The Pittsburgh Steelers announced yesterday that veteran defensive end Aaron Smith would be placed on injured reserve as he required season-ending neck surgery. Smith has been injured multiple times over the course of the past couple seasons, including three stints on injured reserve in three consecutive years and four of the last five seasons. The roster move will certainly impact the Steelers defensive front depth in the short-term, but may have a greater implications for Dick Lebeau's 3-4 scheme in the long-term.
In the short-run the Steelers have to deal with the New England Patriots and the Baltimore Ravens through the next two weeks, both games where winning in the trenches will be vital. Ziggy Hood has been named starter at Smith's defensive end position. The 2009 first-round pick has stepped since Smith was injured in Houston against the Texans, filling in across the defensive line and consistently making plays in the backfield.
In the long-run, the Steelers players may have lined up with Smith for the last time. The injury to Smith's neck had been lingering for some time now but was perceived as just another bump and bruise of professional football. It was not until he hurt an ankle and was forced to miss action that he noticed the neck was not improving. Team doctors determined that Smith's neck required surgery and could lead to catastrophic injury if not dealt with immediately.

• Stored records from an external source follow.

(** The term of column label [v], conditioning on the column axis, is the
    cell at [(x, v)]. *)
Lemma weighted_conditional_column df x v i j row a :
  wf_df df → finite_df df →
  columns df !! j = Some v → get_loc x (index df) = Some i →
  values df !! i = Some row → row !! j = Some (Fin a) →
  pd_sum (column j (values df)) ≠ Fin 0 →
  weighted_conditional df (columns_name df) x v = Return (Fin a).
Proof.
  intros Hwf Hfin Hv Hi Hrow Ha Hsum. unfold weighted_conditional.
  assert (get_loc v (columns df) = Some j) as Hj.
  { apply get_loc_NoDup; [by destruct Hwf|done]. }
  assert (Forall is_finite (column j (values df))) as Hcol.
  { destruct Hwf. eapply column_finite; [done..|]. by eapply lookup_lt_Some. }
  assert (length (index df) = length (column j (values df))) as Hlen.
  { rewrite column_length. by destruct Hwf. }
  unfold marginal. rewrite decide_True by done.
  rewrite !bind_Return.
  rewrite (series_getitem_Some _ v (pd_sum (column j (values df)))),
    bind_Return by by eapply sum_axis0_at.
  rewrite conditional_column by done. unfold getitem. rewrite Hj.
  rewrite !bind_Return.
  rewrite (series_getitem_Some _ x
             (fdiv (Fin a) (pd_sum (column j (values df))))), bind_Return.
  - rewrite pd_sum_finite, np_sum_finite in * by done.
    f_equal. apply fmul_fdiv_cancel. congruence.
  - rewrite series_get_div, series_get_zip, Hi by done.
    unfold series_sum. rewrite snd_zip by lia. simpl.
    rewrite column_lookup, Hrow. simpl. by rewrite Ha.
Qed.

(** C9.  On a well-formed table of finite entries whose two axes have
    different names: when no row has sum zero, the sum over the row labels
    v of [marginal(row axis)[v] * conditional(row axis, v)[x]] is
    [marginal(column axis)[x]] for every column label x; and the same with
    rows and columns exchanged. *)
Theorem total_probability_law df :
  wf_df df → finite_df df → index_name df ≠ columns_name df →
  ((∀ v slice, loc df v = Return slice → series_sum slice ≠ Fin 0) →
   ∀ x, x ∈ columns df →
     ∃ p m, total_probability df (index_name df) (index df) x = Return p
       ∧ marginal df (columns_name df) = Return (Some m)
       ∧ series_get m x = Some p)
  ∧ ((∀ v slice, getitem df v = Return slice → series_sum slice ≠ Fin 0) →
     ∀ x, x ∈ index df →
       ∃ p m, total_probability df (columns_name df) (columns df) x = Return p
         ∧ marginal df (index_name df) = Return (Some m)
         ∧ series_get m x = Some p).
Proof.
  intros Hwf Hfin Hne. pose proof Hwf as [Hrows Hcols Hni Hnc]. split.
  - intros Hnz x [j Hj]%get_loc_elem_of.
    assert (j < length (columns df))%nat as Hlt.
    { by apply get_loc_Some, lookup_lt_Some in Hj. }
    exists (pd_sum (column j (values df))), (sum_axis0 df). split_and!.
    + unfold total_probability.
      rewrite (mapM_Return _ _ (column j (values df))); simpl.
      { f_equal. symmetry. apply pd_sum_finite. by eapply column_finite. }
      apply Forall2_same_length_lookup. split; [by rewrite column_length|].
      intros i v y Hv Hy. rewrite column_lookup in Hy.
      destruct (values df !! i) as [row|] eqn:Hrow; simplify_eq/=.
      assert (length row = length (columns df)) as Hlen.
      { rewrite Forall_lookup in Hcols. eauto. }
      assert (Forall is_finite row) as Hfrow by by eapply Forall_lookup_1.
      destruct (lookup_lt_is_Some_2 row j) as [y Hy]; [lia|]. rewrite Hy.
      assert (is_finite y) as Hfy by by eapply Forall_lookup_1.
      destruct y as [a| | |]; try done. simpl.
      eapply weighted_conditional_row; eauto.
      assert (loc df v = Return (zip (columns df) row)) as Hloc.
      { unfold loc. by rewrite (get_loc_NoDup v _ i), Hrow by done. }
      apply Hnz in Hloc. unfold series_sum in Hloc.
      by rewrite snd_zip in Hloc by lia.
    + unfold marginal. by rewrite decide_True.
    + by apply sum_axis0_at.
  - intros Hnz x [i Hi]%get_loc_elem_of.
    destruct (lookup_lt_is_Some_2 (values df) i) as [row Hrow].
    { apply get_loc_Some, lookup_lt_Some in Hi. lia. }
    assert (length row = length (columns df)) as Hlen.
    { rewrite Forall_lookup in Hcols. eauto. }
    assert (Forall is_finite row) as Hfrow by by eapply Forall_lookup_1.
    exists (pd_sum row), (sum_axis1 df). split_and!.
    + unfold total_probability. rewrite (mapM_Return _ _ row); simpl.
      { f_equal. symmetry. by apply pd_sum_finite. }
      apply Forall2_same_length_lookup. split; [done|].
      intros j v y Hv Hy.
      assert (is_finite y) as Hfy by by eapply Forall_lookup_1.
      destruct y as [a| | |]; try done.
      eapply weighted_conditional_column; eauto.
      assert (getitem df v
              = Return (zip (index df) (column j (values df)))) as Hget.
      { unfold getitem. by rewrite (get_loc_NoDup v _ j) by done. }
      apply Hnz in Hget. unfold series_sum in Hget.
      by rewrite snd_zip in Hget by (rewrite column_length; lia).
    + unfold marginal. rewrite decide_False, decide_True; done.
    + by eapply sum_axis1_at.
Qed.

End total_probability_facts.

(** * More on the PMF builder *)

Lemma Qcdiv_pos_zero (a t : Qc) : 0 < t → a / t = 0 ↔ a = 0.
Proof.
  intros Ht. assert (t ≠ 0) as Hne by (intros ->; by apply Qclt_not_eq in Ht).
  split; [|intros ->; unfold Qcdiv; apply Qcmult_0_l].
  intros Hz. rewrite <-(Qcmult_div_r a t), Hz by done. apply Qcmult_0_r.
Qed.

Lemma Qcdiv_pos_pos (a t : Qc) : 0 < t → 0 < a / t ↔ 0 < a.
Proof.
  intros Ht. unfold Qcdiv.
  rewrite (Qcmult_lt_mono_pos_r 0 a (/ t)) by by apply Qcinv_pos.
  by rewrite Qcmult_0_l.
Qed.

Lemma Qc_of_nat_pos (n : nat) : (0 < n)%nat → 0 < Qc_of_Z (Z.of_nat n).
Proof. intros Hn. rewrite <-Z2Qc_inj_0. apply (Z2Qc_inj_lt 0 (Z.of_nat n)). lia. Qed.

(** A share of a total: more than 0 and at most 1. *)
Lemma share_bounds (c n : nat) :
  (0 < c)%nat → (c ≤ n)%nat →
  0 < Qc_of_Z (Z.of_nat c) / Qc_of_Z (Z.of_nat n)
  ∧ Qc_of_Z (Z.of_nat c) / Qc_of_Z (Z.of_nat n) ≤ 1.
Proof.
  intros Hc Hcn. assert (0 < Qc_of_Z (Z.of_nat n)) as Hn.
  { apply Qc_of_nat_pos. lia. }
  split; [by apply Qcdiv_pos_pos, Qc_of_nat_pos|].
  apply (Qcmult_le_mono_pos_l _ _ (Qc_of_Z (Z.of_nat n))); [done|].
  rewrite Qcmult_div_r, Qcmult_1_r by by apply not_symmetry, Qclt_not_eq.
  apply (Z2Qc_inj_le (Z.of_nat c) (Z.of_nat n)). lia.
Qed.

(** A count divided by a positive count is a number that is not
    negative. *)
Lemma nonneg_share (c n : nat) :
  (0 < n)%nat → nonneg (fdiv (of_nat c) (of_nat n)).
Proof.
  intros Hn. assert (0 < Qc_of_Z (Z.of_nat n)) as Ht by by apply Qc_of_nat_pos.
  unfold of_nat. rewrite fdiv_Fin by by apply not_symmetry, Qclt_not_eq.
  unfold nonneg. destruct c as [|c].
  - change (Z.of_nat 0) with 0%Z. rewrite Z2Qc_inj_0. unfold Qcdiv.
    by rewrite Qcmult_0_l.
  - apply Qclt_le_weak, Qcdiv_pos_pos; [done|]. apply Qc_of_nat_pos. lia.
Qed.

Section pmf_builder_more.
Context {label : Type} `{EqDecision label}.
Context (le : relation label) `{!RelDecision le, !PartialOrder le, !Total le}.

Lemma count_pos (x : label) (l : list label) : x ∈ l → (0 < count x l)%nat.
Proof.
  induction 1 as [x l|x y l _ IH]; rewrite count_cons; [|lia].
  rewrite decide_True by done. lia.
Qed.

Lemma count_le_length (x : label) (l : list label) : (count x l ≤ length l)%nat.
Proof. unfold count. apply length_filter. Qed.

Lemma count_Permutation (x : label) (l k : list label) :
  l ≡ₚ k → count x l = count x k.
Proof. intros Hlk. unfold count. by rewrite Hlk. Qed.

(** Two strictly ascending lists with the same members are the same list. *)
Lemma sorted_labels_unique (l k : list label) :
  StronglySorted (strict le) l → StronglySorted (strict le) k →
  (∀ x, x ∈ l ↔ x ∈ k) → l = k.
Proof.
  intros Hl Hk Hmem.
  assert (AntiSymm (=) (strict le)) as Hanti.
  { intros x y [Hxy Hnyx] [Hyx _]. by destruct Hnyx. }
  apply (StronglySorted_unique (strict le)); [done..|].
  apply NoDup_Permutation; [by eapply StronglySorted_strict_NoDup..|done].
Qed.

When healthy, Smith was a staple of the Steelers' defensive 3-4 success over the last 12 1/2 seasons. Some analysts and sports writers have even gone as far as to say they consider Smith to be the best 3-4 defensive end in team history. Not a far stretch by any imagination considering his 453 career tackles and 44 sacks. In an interview with the Pittsburgh Tribune Review, teammate and fellow defensive end Brett Keisel said, "He's one of the greatest Steelers to ever put on a uniform. There aren't a lot of guys who have played and battled like he has. Everyone looks up to that. We love him. We respect him. The least we can do is go out and win games for him."
And win games they shall. It seems to be a trait of this franchise, rising to the occasion in tough times when beloved veterans are nearing the end of their careers. Just a couple years ago the team overcame a wildcard playoff birth to make a run at the Super Bowl in former Steelers great Jerome Bettis' home town. What reason is there to foresee a different outcome against the will of another gutsy Steelers team.